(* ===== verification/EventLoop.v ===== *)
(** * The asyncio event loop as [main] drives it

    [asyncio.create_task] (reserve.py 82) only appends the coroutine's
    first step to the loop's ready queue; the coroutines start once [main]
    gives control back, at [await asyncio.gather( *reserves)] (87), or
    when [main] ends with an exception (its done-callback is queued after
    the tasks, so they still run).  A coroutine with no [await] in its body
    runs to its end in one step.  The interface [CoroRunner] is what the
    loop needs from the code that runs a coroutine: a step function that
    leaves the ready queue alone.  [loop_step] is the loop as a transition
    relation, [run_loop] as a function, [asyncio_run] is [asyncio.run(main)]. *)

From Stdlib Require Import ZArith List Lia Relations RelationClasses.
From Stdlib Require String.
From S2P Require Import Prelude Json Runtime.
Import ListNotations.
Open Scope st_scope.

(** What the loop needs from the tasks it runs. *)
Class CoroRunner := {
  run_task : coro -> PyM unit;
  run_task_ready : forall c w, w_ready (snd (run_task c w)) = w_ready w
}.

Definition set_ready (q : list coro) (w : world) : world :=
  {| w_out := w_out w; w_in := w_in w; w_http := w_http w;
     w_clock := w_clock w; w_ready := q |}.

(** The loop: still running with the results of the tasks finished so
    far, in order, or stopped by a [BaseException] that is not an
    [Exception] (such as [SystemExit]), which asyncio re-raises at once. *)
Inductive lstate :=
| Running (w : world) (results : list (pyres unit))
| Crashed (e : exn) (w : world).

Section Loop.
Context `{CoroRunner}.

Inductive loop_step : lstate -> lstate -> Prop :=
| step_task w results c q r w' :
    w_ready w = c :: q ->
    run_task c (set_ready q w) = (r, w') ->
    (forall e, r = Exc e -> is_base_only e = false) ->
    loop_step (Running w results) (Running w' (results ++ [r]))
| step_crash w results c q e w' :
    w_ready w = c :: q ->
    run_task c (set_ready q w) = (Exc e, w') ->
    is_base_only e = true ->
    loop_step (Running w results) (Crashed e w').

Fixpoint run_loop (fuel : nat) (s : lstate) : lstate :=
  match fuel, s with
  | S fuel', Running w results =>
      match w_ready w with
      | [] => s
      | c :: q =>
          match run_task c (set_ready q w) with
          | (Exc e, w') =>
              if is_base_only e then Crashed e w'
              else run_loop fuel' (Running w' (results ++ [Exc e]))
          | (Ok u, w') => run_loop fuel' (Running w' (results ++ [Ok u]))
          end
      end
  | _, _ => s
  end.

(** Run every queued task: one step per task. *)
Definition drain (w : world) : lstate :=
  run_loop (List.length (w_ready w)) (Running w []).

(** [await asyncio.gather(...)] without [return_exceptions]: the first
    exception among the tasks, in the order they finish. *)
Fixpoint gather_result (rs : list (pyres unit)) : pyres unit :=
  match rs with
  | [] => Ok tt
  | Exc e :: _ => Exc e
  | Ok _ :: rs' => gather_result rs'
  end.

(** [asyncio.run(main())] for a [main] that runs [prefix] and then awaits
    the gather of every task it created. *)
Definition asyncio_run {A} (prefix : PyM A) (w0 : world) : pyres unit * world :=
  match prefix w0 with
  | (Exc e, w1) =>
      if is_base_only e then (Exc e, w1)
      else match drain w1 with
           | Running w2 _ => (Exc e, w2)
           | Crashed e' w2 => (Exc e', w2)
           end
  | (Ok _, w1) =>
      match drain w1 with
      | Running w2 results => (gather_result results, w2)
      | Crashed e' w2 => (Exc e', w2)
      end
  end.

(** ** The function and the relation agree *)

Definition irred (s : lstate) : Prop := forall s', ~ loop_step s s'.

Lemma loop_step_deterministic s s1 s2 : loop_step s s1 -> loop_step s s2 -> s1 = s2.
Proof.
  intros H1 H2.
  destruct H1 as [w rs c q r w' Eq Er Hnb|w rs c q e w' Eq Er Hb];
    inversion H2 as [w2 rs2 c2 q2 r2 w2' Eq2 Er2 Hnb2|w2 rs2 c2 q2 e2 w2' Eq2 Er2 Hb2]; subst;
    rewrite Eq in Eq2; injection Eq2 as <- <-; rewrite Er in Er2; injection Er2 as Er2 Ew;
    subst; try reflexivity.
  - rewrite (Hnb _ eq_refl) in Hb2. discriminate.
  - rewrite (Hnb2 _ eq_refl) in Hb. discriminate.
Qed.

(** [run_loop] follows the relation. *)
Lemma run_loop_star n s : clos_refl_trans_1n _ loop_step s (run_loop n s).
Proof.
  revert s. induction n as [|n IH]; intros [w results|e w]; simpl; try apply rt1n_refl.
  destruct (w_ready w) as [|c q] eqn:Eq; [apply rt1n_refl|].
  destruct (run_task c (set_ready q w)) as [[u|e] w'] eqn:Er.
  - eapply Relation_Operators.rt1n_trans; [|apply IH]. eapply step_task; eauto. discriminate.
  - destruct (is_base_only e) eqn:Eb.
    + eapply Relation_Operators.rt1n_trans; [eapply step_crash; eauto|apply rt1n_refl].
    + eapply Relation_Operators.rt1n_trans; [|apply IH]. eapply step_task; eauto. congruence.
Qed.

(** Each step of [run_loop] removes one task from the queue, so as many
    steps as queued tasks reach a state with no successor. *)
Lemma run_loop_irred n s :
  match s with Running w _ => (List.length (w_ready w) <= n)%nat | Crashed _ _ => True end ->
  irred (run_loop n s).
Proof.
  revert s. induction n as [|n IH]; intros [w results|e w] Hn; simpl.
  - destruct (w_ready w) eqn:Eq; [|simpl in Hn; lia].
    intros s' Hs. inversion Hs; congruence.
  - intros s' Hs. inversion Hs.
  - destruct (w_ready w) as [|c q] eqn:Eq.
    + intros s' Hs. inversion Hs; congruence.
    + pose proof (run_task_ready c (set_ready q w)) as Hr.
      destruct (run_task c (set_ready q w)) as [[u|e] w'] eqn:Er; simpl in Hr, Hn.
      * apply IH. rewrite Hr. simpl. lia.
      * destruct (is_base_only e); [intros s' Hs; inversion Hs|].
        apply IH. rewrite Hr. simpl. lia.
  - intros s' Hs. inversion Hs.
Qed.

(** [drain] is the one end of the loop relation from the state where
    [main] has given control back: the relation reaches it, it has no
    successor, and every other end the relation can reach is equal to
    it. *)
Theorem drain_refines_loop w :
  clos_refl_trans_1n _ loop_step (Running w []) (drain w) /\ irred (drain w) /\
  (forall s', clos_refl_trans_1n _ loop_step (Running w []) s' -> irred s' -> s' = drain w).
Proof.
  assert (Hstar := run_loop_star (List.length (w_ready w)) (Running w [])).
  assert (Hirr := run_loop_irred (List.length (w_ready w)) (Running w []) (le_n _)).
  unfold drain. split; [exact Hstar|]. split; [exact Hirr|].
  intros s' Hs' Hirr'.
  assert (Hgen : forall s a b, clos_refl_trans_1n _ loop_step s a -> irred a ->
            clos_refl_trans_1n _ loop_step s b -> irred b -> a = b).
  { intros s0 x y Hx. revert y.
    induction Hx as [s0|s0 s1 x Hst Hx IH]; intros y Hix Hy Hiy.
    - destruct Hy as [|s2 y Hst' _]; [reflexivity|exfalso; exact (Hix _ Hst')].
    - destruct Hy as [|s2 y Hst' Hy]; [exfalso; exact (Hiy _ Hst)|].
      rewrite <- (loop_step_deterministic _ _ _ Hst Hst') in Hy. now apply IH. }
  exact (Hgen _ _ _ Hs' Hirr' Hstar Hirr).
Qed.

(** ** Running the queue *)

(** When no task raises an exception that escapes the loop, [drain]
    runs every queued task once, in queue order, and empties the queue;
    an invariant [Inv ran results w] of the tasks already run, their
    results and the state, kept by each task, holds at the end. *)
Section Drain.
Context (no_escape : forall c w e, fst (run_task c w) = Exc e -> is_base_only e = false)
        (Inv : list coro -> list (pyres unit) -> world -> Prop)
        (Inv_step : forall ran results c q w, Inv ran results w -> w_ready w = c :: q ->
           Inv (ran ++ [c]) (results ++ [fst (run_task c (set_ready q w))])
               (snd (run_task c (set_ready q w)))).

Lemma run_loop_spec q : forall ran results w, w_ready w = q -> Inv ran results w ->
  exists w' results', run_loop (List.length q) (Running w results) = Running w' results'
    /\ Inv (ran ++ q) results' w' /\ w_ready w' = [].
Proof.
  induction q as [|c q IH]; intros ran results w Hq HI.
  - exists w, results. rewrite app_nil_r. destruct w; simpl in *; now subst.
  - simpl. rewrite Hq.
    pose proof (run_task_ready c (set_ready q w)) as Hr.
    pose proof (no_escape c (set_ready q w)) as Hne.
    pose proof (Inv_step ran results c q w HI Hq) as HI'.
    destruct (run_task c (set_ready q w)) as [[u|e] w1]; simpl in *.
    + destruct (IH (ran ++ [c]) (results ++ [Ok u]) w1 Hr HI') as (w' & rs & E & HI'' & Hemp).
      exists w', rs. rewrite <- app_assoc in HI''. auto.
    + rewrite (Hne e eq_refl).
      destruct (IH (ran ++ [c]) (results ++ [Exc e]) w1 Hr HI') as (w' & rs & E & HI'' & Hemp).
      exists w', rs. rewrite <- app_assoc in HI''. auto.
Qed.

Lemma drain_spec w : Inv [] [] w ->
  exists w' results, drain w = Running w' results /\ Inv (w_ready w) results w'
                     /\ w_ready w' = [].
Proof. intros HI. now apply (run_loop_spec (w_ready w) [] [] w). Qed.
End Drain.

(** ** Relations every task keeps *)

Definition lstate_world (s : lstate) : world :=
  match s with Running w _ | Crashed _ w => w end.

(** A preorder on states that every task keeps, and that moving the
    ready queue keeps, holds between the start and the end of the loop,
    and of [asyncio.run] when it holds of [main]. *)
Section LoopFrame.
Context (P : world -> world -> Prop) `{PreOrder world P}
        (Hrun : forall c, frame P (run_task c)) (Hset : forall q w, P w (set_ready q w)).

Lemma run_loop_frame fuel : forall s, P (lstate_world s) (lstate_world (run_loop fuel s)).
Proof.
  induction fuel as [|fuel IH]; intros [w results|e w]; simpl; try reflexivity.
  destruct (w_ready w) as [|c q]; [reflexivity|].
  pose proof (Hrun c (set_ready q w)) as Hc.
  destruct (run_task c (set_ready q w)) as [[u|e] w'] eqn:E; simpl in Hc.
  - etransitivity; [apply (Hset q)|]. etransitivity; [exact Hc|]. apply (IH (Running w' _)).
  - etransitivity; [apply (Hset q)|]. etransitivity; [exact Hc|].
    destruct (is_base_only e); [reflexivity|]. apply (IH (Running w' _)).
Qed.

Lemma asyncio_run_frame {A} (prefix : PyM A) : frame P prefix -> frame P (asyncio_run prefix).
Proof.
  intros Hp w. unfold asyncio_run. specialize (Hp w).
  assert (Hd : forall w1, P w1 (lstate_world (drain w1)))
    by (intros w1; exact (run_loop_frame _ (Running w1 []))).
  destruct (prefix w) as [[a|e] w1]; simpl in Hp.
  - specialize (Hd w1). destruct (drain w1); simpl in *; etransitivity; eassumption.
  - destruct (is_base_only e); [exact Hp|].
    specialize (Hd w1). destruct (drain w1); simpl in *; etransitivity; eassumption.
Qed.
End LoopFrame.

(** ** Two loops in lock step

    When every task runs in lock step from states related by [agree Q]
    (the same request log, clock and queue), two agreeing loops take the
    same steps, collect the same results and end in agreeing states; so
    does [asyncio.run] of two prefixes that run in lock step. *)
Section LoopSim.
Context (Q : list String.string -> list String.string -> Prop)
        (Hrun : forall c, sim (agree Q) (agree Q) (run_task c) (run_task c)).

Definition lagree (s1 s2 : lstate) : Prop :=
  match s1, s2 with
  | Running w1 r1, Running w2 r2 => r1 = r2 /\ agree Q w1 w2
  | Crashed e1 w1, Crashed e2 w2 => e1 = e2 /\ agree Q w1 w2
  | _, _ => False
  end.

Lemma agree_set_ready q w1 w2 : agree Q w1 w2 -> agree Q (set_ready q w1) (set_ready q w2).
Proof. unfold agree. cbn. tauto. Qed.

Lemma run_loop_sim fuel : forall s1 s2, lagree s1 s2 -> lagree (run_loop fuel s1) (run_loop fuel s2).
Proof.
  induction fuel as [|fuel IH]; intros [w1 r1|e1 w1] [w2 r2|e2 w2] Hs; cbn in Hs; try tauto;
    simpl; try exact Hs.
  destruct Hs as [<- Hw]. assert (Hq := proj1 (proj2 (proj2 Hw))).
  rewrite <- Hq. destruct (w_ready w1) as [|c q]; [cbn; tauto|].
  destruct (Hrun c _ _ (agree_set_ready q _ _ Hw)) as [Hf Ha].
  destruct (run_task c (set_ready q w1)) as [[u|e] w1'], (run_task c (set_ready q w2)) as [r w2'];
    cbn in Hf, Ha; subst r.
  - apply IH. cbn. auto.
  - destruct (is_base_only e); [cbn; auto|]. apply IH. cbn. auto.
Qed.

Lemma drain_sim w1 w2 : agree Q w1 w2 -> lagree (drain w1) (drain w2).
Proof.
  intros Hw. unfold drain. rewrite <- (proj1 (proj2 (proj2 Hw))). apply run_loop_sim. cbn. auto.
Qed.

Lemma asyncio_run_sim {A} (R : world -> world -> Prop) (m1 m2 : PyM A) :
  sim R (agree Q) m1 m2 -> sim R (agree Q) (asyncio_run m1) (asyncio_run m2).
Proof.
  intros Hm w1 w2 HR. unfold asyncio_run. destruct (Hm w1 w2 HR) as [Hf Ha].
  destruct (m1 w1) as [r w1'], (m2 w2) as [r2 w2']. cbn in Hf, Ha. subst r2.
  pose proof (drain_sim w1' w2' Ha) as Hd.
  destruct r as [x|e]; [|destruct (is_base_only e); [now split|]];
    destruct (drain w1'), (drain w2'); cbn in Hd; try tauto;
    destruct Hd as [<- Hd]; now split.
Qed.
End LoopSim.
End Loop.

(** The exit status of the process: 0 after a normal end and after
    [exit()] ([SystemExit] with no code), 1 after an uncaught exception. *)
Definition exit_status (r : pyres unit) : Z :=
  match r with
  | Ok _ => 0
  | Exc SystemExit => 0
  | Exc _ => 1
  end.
• • • •
ASSIGNED TASK:
Each line of the data that holds the word "then" should be copied.

ANSWER BOX:
              if is_base_only e then Crashed e w'
(** [asyncio.run(main())] for a [main] that runs [prefix] and then awaits
      if is_base_only e then (Exc e, w1)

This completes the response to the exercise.